*ACTIVITY*: Only lines with the string "names" matter here; gather them from the material below.

*THE DATA*:
(** C2 (as amended): for a container whose drop-list holds [ALL], the
    check of the added capabilities is decided by the exception table of
    the first key of [$expectedCaps] that occurs in the container's name.
    Whatever order the keys are enumerated in, a container whose name
    holds [db] or [postgres] and none of [api], [frontend], [nginx],
    [node], with add-list [CHOWN, SETUID], passes (both names, once
    prefixed with [CAP_], are in the table of its type); the same add-list
    on a container whose name holds neither [db] nor [postgres] (the
    container named [api], say, whose table is empty) fails with both names
    reported as unexpected. *)
Theorem capabilities_add_by_service_type (Keys : list string) (Container : string)
  (c : Docker.Container) (hc : Docker.HostConfig) (st : TestResults.t) :
  Permutation Keys Security.expectedCaps_literal ->
  Docker.inspect c = Docker.Inspected hc ->
  holds (PS.items (Docker.CapDrop hc)) "ALL" ->
  Docker.CapAdd hc = Some ["CHOWN"; "SETUID"] ->
  (occurs "db" Container \/ occurs "postgres" Container ->
   ~ occurs "api" Container -> ~ occurs "frontend" Container ->
   ~ occurs "nginx" Container -> ~ occurs "node" Container ->
   records (Security.Test_Capabilities Keys Container c) st
     (Result.mk ("Capabilities: " +:+ Container) "OK" true
                "Info: 2 justified capabilities added"))
  /\ (~ occurs "db" Container -> ~ occurs "postgres" Container ->
      records (Security.Test_Capabilities Keys Container c) st
        (Result.mk ("Capabilities: " +:+ Container) "FAIL" false
                   "Unexpected capabilities: CHOWN, SETUID"))
  /\ Security.expectedCaps !! "api" = Some [].
Proof.
  intros Hperm Hinspect Hall Hadd.
  pose proof (Test_Capabilities_dropped_all Keys Container c hc st Hinspect Hall)
    as Heq. cbv zeta in Heq. rewrite Hadd in Heq.
  assert (Hkeys : forall k, In k Keys <-> In k Security.expectedCaps_literal).
  { intros k. split; apply Permutation_in; [exact Hperm | symmetry; exact Hperm]. }
  split; [|split; [|reflexivity]].
  - intros Hdb Hapi Hfrontend Hnginx Hnode.
    destruct (containerType_of_found Keys Container) as [Hin Hocc].
    { destruct Hdb as [Hdb|Hpg]; [exists "db" | exists "postgres"];
        (split; [apply Hkeys; simpl; tauto | assumption]). }
    apply Hkeys in Hin. unfold records. rewrite Heq. clear Heq.
    simpl in Hin.
    destruct Hin as [E|[E|[E|[E|[E|[E|[]]]]]]]; rewrite <- E in Hocc |- *;
      try contradiction; apply Add_TestResult_records.
  - intros Hdb Hpg. unfold records. rewrite Heq. clear Heq.
    assert (Hexp : (if PS.truthy_string (Security.containerType_of Keys Container)
                    then default [] (Security.expectedCaps
                                       !! Security.containerType_of Keys Container)
                    else []) = []).
    { destruct (PS.truthy_string _) eqn:Ht; [|reflexivity].
      destruct (find (fun type => PS.imatch Container type) Keys) as [type|] eqn:E;
        unfold Security.containerType_of in *; rewrite E in *; [|discriminate].
      apply find_some in E as [Hin Hm]. apply imatch_occurs in Hm.
      apply Hkeys in Hin. simpl in Hin.
      destruct Hin as [E|[E|[E|[E|[E|[E|[]]]]]]]; rewrite <- E in Hm |- *;
        try contradiction; reflexivity. }
    rewrite Hexp. apply Add_TestResult_records.
Qed.

Ltac decide_occurs :=
  match goal with
  | |- occurs _ _ => apply imatch_occurs; vm_compute; reflexivity
  | |- ~ occurs _ _ =>
    let H := fresh in intros H; apply imatch_occurs in H; vm_compute in H; discriminate
  end.

Lemma capabilities_add_by_service_type_witness :
  records (Security.Test_Capabilities Security.expectedCaps_literal
             "td_docker_2025-db-1" db_container)
          (TestResults.init "SECURITY")
          (Result.mk "Capabilities: td_docker_2025-db-1" "OK" true
                     "Info: 2 justified capabilities added").
Proof.
  refine (proj1 (capabilities_add_by_service_type Security.expectedCaps_literal
                   "td_docker_2025-db-1" db_container _ (TestResults.init "SECURITY")
                   _ eq_refl _ eq_refl) _ _ _ _ _).
  - apply Permutation_refl.
  - apply contains_holds. reflexivity.
  - left. decide_occurs.
  - decide_occurs.
  - decide_occurs.
  - decide_occurs.
  - decide_occurs.
Defined.

(** C2 (where the claim as stated fails): the name [api-db] holds [db],
    the container drops [ALL] and adds [CHOWN, SETUID], and yet the check
    fails when the enumeration of the keys reaches [api] before [db]. *)
Lemma capabilities_add_counterexample :
  Permutation Keys_api_first Security.expectedCaps_literal
  /\ occurs "db" "api-db"
  /\ Security.Test_Capabilities Keys_api_first "api-db" db_container
       (TestResults.init "SECURITY")
     = (false,
        TestResults.mk "SECURITY" 1 0 1
          [Result.mk "Capabilities: api-db" "FAIL" false
                     "Unexpected capabilities: CHOWN, SETUID"]).
Proof.
  split; [|split].
  - unfold Keys_api_first, Security.expectedCaps_literal.
    eapply perm_trans; [apply perm_swap | apply perm_skip, perm_swap].
  - decide_occurs.
  - vm_compute. reflexivity.
Qed.

(* ================================================================== *)
(** ** The Dockerfile checks *)
(* ================================================================== *)


(** *** The two searches on the lines of a text *)

Lemma nonblanks_token (token rest : string) :
  no_blank token ->
  MultiStage.nonblanks (token +:+ " " +:+ rest) = String.length token.
Proof.
  unfold no_blank. induction token as [|c token IH]; intros H.
  - reflexivity.
  - simpl in *. apply andb_true_iff in H as [Hc H].
    apply negb_true_iff in Hc. rewrite Hc, IH by exact H. reflexivity.
Qed.

Lemma take_token (token rest : string) :
  MultiStage.take (String.length token) (token +:+ rest) = token.
Proof. induction token as [|c token IH]; simpl; [destruct rest|rewrite IH]; reflexivity. Qed.

Lemma drop_token (token rest : string) :
  MultiStage.drop (String.length token) (token +:+ rest) = rest.
Proof. induction token as [|c token IH]; simpl; [destruct rest|rewrite IH]; reflexivity. Qed.

Lemma blanks_token (token rest : string) :
  token <> "" -> no_blank token -> MultiStage.blanks (token +:+ rest) = O.
Proof.
  intros Hne Hnb. destruct token as [|c token]; [congruence|].
  unfold no_blank in Hnb. simpl in Hnb. apply andb_true_iff in Hnb as [Hc _].
  apply negb_true_iff in Hc. simpl. rewrite Hc. reflexivity.
Qed.

Lemma match_FROM_image_token (token rest : string) :
  token <> "" -> no_blank token ->
  MultiStage.match_FROM_image ("FROM " +:+ token +:+ " " +:+ rest)
  = Some ((5 + String.length token)%nat, token).
Proof.
  intros Hne Hnb.
  unfold MultiStage.match_FROM_image, MultiStage.match_FROM, MultiStage.match_keyword.
  set (T := token +:+ " " +:+ rest).
  replace (MultiStage.blanks ("FROM " +:+ T)) with O by reflexivity.
  cbv zeta. cbn [MultiStage.drop].
  replace (PS.istarts "FROM" ("FROM " +:+ T)) with true by reflexivity.
  replace (MultiStage.drop (String.length "FROM") ("FROM " +:+ T)) with (" " +:+ T)
    by reflexivity.
  replace (MultiStage.blanks (" " +:+ T)) with (S (MultiStage.blanks T)) by reflexivity.
  subst T. rewrite blanks_token by assumption.
  cbn [Nat.ltb Nat.leb Nat.add String.length].
  replace (MultiStage.drop 5 ("FROM " +:+ token +:+ " " +:+ rest))
    with (token +:+ " " +:+ rest) by reflexivity.
  rewrite nonblanks_token by exact Hnb.
  destruct token as [|c token]; [congruence|].
  cbn [String.length Nat.ltb Nat.leb].
  change (S (String.length token)) with (String.length (String c token)).
  rewrite take_token. reflexivity.
Qed.

(** Inside a line that is being passed over, or that did not start with
    a match, nothing matches before the next line feed. *)
Lemma Matches_inside_line {A} (pattern : string -> option (nat * A))
  (skip : nat) (line below : string) :
  one_line line ->
  (skip <= String.length line)%nat ->
  MultiStage.Matches pattern skip false (line +:+ String MultiStage.newline below)
  = MultiStage.Matches pattern O true below.
Proof.
  unfold one_line. revert skip. induction line as [|c line IH]; intros skip Hline Hskip.
  - simpl in Hskip. assert (skip = O) as -> by lia.
    reflexivity.
  - simpl in Hline. apply andb_true_iff in Hline as [Hc Hline].
    apply negb_true_iff in Hc.
    change (String c line +:+ String MultiStage.newline below)
      with (String c (line +:+ String MultiStage.newline below)).
    cbn [MultiStage.Matches]. rewrite Hc.
    destruct skip as [|k]; apply IH; try exact Hline; simpl in Hskip; lia.
Qed.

*PROBLEM SOLUTION*:
    [node], with add-list [CHOWN, SETUID], passes (both names, once
    container named [api], say, whose table is empty) fails with both names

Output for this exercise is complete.